__ASSIGNMENT__
The required lines are those that contain "Definition"; pull them out of the data and copy them.

+ + +

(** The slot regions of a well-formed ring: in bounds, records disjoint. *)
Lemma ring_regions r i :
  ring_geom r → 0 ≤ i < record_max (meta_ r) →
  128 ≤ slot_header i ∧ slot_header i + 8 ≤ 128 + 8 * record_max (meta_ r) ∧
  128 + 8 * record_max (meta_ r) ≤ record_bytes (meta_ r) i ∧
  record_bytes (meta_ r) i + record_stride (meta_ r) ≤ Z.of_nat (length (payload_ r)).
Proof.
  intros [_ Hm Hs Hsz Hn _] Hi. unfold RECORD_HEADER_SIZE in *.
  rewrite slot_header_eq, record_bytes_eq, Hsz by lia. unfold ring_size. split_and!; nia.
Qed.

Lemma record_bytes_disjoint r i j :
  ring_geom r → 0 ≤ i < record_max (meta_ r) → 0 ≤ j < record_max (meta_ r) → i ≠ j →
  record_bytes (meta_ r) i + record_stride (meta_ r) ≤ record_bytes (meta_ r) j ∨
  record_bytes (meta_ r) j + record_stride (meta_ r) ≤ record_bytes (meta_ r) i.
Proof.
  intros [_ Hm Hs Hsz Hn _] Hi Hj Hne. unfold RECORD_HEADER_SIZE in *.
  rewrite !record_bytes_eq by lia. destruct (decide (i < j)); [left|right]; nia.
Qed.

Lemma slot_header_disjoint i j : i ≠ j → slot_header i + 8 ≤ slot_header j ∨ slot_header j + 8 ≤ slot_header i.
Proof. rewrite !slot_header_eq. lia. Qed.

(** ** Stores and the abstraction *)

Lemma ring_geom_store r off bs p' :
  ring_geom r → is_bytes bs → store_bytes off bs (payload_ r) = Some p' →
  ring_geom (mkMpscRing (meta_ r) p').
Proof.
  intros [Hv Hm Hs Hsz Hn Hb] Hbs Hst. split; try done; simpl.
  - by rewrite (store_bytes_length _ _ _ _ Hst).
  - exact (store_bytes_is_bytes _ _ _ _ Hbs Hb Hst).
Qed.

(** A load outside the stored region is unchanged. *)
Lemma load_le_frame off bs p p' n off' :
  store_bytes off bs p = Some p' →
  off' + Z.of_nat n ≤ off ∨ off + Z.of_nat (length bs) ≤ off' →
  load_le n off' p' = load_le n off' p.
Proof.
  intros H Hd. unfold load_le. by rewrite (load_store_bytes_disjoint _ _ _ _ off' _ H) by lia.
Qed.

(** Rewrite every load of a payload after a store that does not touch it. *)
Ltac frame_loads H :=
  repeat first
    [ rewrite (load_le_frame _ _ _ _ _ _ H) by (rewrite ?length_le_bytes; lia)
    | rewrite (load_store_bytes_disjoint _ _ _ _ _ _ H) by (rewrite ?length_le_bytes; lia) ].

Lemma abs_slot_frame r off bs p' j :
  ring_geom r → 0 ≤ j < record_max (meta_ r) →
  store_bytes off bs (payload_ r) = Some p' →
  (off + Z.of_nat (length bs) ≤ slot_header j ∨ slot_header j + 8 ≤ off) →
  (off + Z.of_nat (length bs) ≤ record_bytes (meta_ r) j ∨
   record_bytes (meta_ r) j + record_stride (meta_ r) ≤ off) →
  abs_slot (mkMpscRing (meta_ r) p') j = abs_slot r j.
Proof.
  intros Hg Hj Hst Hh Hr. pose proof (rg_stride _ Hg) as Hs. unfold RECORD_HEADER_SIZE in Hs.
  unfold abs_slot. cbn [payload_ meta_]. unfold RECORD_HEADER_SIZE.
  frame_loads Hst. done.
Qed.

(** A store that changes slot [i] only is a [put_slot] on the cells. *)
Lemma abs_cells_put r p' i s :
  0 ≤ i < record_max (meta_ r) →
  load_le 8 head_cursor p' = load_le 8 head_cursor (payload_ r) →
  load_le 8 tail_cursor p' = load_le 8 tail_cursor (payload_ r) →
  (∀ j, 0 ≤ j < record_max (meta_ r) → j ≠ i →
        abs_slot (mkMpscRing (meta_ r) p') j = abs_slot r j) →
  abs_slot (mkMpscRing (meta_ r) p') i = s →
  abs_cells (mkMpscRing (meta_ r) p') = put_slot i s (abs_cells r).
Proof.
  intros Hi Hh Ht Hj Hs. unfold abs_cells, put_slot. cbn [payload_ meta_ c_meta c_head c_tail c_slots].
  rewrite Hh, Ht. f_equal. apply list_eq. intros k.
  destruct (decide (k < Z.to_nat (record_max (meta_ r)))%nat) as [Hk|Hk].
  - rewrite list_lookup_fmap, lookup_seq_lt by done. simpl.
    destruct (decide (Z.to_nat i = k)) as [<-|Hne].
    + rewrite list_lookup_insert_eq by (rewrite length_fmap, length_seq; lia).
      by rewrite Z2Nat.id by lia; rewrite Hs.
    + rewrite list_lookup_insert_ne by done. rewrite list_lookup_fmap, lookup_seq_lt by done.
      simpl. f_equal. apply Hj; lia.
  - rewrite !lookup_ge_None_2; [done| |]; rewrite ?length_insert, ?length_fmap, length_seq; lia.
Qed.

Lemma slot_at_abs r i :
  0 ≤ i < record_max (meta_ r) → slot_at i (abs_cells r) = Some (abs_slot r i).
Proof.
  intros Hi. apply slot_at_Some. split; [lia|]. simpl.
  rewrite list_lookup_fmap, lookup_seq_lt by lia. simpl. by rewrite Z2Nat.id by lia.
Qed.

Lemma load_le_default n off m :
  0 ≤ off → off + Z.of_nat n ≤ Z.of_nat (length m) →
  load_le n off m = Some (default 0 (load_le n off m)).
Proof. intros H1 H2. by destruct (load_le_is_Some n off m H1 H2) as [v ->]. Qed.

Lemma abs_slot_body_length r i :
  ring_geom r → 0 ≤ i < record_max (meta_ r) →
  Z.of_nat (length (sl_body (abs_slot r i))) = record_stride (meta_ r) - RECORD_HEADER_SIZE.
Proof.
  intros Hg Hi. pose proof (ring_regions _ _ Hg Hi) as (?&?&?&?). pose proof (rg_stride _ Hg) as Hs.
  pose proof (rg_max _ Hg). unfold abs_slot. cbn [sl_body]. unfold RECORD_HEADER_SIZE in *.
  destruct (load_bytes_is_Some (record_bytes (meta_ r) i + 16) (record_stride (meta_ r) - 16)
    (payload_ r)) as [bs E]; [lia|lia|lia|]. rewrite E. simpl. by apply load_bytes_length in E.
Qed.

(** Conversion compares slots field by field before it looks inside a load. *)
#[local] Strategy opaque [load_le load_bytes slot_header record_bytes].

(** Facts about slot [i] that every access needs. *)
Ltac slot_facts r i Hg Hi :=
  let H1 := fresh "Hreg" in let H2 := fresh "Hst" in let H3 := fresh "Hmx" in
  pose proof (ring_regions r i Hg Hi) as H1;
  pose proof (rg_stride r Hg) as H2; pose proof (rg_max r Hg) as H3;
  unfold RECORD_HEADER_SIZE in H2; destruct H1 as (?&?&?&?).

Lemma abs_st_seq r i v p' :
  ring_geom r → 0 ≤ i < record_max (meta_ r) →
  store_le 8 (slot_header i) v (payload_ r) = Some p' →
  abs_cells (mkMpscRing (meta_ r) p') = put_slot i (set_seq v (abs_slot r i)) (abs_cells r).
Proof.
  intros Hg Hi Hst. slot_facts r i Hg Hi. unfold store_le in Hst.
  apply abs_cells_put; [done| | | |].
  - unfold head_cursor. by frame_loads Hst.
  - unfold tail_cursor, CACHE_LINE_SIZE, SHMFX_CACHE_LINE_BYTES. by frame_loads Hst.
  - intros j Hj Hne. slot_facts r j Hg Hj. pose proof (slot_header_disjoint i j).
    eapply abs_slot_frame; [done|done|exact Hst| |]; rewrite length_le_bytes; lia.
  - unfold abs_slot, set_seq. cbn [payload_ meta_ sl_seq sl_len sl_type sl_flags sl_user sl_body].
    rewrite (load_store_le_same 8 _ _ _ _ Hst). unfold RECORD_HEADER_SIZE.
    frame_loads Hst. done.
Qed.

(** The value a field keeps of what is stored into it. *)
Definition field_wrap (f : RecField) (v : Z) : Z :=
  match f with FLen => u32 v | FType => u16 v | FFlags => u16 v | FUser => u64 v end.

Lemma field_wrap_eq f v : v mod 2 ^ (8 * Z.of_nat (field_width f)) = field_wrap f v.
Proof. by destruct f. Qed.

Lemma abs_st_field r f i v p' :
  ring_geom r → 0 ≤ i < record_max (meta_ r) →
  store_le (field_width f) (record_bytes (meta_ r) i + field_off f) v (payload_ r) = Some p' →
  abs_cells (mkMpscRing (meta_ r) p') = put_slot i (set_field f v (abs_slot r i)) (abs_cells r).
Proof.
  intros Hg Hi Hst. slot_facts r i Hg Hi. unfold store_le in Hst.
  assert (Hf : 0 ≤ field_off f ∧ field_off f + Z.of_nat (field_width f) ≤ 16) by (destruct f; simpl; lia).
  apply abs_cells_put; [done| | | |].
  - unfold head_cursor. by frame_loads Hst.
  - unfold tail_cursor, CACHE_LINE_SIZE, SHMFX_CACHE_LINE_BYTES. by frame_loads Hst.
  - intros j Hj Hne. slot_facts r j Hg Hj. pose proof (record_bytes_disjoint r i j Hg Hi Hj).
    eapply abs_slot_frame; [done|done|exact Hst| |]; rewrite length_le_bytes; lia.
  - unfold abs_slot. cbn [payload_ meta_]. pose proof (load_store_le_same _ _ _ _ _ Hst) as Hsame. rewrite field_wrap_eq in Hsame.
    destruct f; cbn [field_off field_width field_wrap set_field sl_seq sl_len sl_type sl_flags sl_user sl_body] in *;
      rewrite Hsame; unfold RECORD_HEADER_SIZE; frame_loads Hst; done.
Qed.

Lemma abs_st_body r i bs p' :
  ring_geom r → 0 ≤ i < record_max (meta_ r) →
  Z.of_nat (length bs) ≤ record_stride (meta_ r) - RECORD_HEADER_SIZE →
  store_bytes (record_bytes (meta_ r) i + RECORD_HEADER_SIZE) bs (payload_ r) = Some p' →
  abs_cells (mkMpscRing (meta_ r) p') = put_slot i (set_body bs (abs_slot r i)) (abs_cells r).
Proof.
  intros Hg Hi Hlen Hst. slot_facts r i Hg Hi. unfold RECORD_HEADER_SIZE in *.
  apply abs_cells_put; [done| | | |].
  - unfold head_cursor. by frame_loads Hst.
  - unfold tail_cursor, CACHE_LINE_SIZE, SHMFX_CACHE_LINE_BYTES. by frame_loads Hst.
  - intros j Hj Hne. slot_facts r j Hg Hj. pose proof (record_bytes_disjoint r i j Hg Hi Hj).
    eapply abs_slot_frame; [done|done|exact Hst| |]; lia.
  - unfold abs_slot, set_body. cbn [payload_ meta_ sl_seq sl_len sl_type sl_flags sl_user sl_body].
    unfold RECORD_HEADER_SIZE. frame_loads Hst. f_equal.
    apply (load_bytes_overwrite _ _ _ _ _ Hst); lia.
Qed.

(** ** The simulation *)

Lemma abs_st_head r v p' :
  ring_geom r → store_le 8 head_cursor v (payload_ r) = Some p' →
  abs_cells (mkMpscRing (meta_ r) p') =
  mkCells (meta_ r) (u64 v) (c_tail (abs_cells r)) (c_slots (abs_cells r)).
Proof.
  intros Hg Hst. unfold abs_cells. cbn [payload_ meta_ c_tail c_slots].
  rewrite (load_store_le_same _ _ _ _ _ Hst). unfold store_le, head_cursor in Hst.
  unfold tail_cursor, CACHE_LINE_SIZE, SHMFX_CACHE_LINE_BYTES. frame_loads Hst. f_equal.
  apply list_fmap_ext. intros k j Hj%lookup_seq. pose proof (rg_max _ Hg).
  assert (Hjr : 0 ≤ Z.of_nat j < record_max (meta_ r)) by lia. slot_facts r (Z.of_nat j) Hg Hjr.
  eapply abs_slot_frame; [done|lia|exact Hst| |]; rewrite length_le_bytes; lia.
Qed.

+ + +

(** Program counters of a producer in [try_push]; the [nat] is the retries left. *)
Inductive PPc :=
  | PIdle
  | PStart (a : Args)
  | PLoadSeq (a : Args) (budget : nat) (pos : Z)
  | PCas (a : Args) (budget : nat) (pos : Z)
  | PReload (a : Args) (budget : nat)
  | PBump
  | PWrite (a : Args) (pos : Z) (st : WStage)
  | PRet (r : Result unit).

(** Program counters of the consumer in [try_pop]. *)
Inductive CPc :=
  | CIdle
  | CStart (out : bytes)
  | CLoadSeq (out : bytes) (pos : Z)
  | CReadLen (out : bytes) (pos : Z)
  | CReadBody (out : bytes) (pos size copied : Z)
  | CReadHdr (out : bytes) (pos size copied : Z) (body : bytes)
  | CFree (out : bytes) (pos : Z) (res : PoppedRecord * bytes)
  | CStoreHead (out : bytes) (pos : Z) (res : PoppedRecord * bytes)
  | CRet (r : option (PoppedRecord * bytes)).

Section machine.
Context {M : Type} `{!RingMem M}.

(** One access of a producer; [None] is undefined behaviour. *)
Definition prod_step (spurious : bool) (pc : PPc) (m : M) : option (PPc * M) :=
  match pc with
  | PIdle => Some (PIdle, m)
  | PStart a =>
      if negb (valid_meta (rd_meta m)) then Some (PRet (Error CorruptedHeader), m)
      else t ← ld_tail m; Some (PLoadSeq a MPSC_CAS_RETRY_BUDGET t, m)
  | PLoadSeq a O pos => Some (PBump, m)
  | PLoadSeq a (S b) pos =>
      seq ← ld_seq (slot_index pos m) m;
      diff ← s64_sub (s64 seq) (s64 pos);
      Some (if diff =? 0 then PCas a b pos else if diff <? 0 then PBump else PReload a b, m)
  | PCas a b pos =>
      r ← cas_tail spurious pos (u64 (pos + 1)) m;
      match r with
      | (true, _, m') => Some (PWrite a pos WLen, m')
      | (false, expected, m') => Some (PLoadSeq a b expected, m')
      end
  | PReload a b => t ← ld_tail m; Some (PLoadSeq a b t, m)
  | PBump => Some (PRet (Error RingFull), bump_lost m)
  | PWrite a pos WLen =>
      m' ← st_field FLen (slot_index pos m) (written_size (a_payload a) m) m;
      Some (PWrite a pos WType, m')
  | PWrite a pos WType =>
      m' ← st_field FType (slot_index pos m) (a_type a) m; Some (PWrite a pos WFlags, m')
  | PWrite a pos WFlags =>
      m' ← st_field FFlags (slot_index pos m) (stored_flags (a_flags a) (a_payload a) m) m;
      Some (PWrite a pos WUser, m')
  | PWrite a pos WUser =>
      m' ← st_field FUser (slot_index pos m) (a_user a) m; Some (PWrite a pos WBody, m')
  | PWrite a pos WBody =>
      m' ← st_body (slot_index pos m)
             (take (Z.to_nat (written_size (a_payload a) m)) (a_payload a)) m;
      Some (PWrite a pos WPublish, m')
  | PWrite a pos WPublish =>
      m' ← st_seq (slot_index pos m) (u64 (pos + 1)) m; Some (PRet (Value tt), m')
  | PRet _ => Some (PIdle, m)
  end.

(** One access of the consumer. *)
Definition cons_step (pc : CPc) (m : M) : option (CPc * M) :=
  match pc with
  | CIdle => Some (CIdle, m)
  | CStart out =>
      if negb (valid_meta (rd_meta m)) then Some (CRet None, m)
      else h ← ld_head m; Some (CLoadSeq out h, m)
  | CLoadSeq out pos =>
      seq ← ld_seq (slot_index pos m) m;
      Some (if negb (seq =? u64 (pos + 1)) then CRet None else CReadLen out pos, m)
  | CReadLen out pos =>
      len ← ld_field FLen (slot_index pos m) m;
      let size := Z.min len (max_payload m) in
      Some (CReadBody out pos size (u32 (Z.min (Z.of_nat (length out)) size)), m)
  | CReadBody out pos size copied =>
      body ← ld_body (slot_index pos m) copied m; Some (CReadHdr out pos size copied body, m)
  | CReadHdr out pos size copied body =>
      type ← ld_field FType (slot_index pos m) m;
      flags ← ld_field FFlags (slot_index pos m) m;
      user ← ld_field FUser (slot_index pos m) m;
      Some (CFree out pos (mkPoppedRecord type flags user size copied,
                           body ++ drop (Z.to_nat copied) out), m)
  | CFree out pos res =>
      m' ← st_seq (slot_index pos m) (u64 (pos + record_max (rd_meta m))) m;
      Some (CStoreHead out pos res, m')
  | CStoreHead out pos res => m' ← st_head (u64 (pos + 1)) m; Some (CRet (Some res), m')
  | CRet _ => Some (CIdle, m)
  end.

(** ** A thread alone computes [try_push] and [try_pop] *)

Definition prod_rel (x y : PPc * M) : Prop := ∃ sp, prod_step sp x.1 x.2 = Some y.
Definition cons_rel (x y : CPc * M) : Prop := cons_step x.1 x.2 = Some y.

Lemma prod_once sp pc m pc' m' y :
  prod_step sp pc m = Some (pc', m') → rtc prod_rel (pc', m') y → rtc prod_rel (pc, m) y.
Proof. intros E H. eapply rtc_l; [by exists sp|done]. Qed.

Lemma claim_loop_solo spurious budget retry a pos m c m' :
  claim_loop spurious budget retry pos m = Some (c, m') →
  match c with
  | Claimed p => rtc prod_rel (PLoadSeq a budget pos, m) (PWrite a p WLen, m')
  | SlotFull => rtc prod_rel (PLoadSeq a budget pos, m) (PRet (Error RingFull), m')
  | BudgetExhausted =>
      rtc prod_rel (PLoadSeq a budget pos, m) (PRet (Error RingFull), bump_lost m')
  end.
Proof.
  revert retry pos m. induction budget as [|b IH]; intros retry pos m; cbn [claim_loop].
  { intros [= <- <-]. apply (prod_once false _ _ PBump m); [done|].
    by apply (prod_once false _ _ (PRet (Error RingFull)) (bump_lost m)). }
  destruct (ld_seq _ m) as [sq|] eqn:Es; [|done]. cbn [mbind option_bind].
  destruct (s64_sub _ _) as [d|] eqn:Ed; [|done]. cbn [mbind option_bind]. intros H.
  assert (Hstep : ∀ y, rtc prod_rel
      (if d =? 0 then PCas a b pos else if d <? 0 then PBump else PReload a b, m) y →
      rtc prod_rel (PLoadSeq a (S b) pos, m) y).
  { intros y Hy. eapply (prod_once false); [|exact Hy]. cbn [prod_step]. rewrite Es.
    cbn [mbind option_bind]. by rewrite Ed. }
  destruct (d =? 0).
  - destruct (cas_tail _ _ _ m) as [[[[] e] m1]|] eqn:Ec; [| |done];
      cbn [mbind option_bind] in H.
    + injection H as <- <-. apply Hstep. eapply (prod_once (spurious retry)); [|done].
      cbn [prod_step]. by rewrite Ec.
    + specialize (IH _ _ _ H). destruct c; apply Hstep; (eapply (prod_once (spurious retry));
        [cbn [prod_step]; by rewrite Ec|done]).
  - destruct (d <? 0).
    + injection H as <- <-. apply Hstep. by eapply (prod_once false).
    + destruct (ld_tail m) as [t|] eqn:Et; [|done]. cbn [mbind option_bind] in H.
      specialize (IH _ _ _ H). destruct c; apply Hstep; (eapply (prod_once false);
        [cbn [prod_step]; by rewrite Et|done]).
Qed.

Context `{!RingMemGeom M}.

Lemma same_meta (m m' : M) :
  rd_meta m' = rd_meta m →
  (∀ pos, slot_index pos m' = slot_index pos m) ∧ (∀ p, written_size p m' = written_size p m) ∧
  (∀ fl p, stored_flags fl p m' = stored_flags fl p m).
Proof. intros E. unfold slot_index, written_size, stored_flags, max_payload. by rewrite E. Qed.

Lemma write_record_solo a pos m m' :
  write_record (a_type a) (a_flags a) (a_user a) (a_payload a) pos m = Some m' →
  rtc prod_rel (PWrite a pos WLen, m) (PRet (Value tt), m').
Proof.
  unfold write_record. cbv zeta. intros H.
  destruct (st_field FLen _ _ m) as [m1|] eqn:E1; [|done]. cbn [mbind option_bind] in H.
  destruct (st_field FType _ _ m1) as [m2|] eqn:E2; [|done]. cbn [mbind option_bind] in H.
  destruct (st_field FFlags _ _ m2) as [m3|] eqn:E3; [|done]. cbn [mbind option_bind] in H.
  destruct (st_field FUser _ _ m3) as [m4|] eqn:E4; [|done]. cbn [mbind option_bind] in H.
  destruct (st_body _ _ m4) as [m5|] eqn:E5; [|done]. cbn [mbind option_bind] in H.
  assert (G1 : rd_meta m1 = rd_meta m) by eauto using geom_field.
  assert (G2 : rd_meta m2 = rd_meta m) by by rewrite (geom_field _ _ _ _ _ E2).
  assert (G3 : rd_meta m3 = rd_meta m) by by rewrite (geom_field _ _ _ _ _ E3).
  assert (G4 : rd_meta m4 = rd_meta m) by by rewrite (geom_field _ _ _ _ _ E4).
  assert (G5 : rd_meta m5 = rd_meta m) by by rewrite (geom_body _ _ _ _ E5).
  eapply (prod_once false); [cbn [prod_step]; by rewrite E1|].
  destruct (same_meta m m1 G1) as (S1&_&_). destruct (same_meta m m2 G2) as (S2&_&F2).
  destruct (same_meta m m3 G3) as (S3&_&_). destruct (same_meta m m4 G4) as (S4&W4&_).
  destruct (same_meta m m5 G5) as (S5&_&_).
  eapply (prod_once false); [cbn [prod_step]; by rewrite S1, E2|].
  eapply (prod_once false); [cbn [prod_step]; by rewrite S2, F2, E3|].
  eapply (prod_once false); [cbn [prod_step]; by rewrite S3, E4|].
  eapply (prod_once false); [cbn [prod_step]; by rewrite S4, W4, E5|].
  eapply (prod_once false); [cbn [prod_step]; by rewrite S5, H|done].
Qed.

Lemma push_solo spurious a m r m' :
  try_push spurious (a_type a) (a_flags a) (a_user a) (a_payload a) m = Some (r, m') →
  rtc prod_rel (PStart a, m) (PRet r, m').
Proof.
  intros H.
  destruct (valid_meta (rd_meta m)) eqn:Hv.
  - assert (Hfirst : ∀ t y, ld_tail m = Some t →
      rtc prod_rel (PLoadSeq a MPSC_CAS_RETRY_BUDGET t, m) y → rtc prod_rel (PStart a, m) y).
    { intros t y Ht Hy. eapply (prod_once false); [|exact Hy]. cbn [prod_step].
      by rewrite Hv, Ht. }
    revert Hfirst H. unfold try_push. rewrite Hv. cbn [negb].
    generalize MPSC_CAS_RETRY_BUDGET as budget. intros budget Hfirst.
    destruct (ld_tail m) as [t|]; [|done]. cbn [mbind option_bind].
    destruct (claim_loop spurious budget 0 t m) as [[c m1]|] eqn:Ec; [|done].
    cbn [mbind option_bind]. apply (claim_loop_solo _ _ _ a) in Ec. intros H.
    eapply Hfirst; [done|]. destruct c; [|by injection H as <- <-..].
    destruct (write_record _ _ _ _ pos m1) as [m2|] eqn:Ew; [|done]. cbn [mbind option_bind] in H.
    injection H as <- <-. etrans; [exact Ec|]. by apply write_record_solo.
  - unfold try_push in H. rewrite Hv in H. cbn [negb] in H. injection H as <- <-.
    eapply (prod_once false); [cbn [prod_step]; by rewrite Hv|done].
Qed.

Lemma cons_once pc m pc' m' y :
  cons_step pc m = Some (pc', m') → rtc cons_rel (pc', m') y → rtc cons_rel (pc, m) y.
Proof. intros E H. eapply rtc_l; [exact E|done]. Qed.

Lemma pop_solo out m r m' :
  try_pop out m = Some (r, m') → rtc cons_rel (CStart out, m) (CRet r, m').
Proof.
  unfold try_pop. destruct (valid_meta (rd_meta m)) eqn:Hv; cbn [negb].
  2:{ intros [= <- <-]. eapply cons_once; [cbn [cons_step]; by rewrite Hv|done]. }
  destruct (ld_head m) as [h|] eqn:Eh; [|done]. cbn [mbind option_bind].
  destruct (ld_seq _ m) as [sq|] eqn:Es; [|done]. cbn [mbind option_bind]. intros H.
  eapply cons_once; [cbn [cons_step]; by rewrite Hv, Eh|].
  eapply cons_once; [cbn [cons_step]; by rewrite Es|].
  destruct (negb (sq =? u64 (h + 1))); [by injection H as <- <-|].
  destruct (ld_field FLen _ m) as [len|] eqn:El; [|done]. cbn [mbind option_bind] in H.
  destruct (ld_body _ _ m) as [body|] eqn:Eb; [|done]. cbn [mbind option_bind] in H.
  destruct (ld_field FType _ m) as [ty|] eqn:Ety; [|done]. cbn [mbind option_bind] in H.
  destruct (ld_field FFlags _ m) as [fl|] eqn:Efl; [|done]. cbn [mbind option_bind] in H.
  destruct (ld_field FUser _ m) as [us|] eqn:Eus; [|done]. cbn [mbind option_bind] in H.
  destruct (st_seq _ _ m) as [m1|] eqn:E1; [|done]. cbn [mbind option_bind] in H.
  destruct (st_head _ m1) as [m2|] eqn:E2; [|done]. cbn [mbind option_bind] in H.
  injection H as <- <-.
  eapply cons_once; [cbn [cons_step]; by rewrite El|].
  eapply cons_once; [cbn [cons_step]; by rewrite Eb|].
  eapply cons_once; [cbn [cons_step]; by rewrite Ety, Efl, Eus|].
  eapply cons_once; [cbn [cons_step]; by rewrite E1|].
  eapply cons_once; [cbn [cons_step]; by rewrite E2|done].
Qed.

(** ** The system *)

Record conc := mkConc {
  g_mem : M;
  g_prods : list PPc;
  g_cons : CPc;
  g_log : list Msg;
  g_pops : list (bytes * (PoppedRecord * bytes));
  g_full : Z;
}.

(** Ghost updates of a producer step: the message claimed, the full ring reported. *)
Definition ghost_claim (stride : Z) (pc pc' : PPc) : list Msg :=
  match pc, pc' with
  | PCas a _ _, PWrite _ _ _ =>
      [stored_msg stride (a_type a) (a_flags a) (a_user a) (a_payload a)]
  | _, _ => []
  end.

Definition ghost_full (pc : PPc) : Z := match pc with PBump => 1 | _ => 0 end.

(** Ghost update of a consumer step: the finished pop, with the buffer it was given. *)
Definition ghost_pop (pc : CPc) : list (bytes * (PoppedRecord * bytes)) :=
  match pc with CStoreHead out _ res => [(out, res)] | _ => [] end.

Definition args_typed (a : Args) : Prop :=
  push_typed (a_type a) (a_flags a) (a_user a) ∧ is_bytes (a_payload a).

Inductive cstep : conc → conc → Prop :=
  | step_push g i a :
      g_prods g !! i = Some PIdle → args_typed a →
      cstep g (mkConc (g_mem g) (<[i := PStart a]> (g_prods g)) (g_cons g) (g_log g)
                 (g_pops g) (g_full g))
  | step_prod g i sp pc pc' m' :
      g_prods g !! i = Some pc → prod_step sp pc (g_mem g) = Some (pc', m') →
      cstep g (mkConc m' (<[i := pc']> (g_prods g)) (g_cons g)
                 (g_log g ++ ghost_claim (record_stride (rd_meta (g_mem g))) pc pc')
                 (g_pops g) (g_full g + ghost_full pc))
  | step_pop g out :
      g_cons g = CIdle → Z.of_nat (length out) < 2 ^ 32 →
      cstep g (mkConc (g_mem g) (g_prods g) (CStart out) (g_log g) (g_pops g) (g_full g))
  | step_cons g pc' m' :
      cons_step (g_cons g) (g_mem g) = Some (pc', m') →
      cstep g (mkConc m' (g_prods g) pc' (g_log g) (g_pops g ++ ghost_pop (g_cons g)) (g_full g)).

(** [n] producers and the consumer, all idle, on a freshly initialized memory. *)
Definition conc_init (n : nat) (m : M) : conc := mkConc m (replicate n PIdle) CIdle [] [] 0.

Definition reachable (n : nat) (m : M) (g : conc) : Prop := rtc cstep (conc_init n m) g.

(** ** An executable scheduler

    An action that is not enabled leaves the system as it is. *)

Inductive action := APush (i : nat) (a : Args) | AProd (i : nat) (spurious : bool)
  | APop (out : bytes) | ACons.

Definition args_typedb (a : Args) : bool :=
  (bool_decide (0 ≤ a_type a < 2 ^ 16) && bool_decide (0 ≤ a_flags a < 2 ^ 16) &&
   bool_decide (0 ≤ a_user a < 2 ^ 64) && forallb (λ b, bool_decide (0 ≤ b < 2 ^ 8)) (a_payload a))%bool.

+ + +

__WRITTEN ANSWER__
Definition field_wrap (f : RecField) (v : Z) : Z :=
Definition prod_step (spurious : bool) (pc : PPc) (m : M) : option (PPc * M) :=
Definition cons_step (pc : CPc) (m : M) : option (CPc * M) :=
Definition prod_rel (x y : PPc * M) : Prop := ∃ sp, prod_step sp x.1 x.2 = Some y.
Definition cons_rel (x y : CPc * M) : Prop := cons_step x.1 x.2 = Some y.
Definition ghost_claim (stride : Z) (pc pc' : PPc) : list Msg :=
Definition ghost_full (pc : PPc) : Z := match pc with PBump => 1 | _ => 0 end.
Definition ghost_pop (pc : CPc) : list (bytes * (PoppedRecord * bytes)) :=
Definition args_typed (a : Args) : Prop :=
Definition conc_init (n : nat) (m : M) : conc := mkConc m (replicate n PIdle) CIdle [] [] 0.
Definition reachable (n : nat) (m : M) (g : conc) : Prop := rtc cstep (conc_init n m) g.
Definition args_typedb (a : Args) : bool :=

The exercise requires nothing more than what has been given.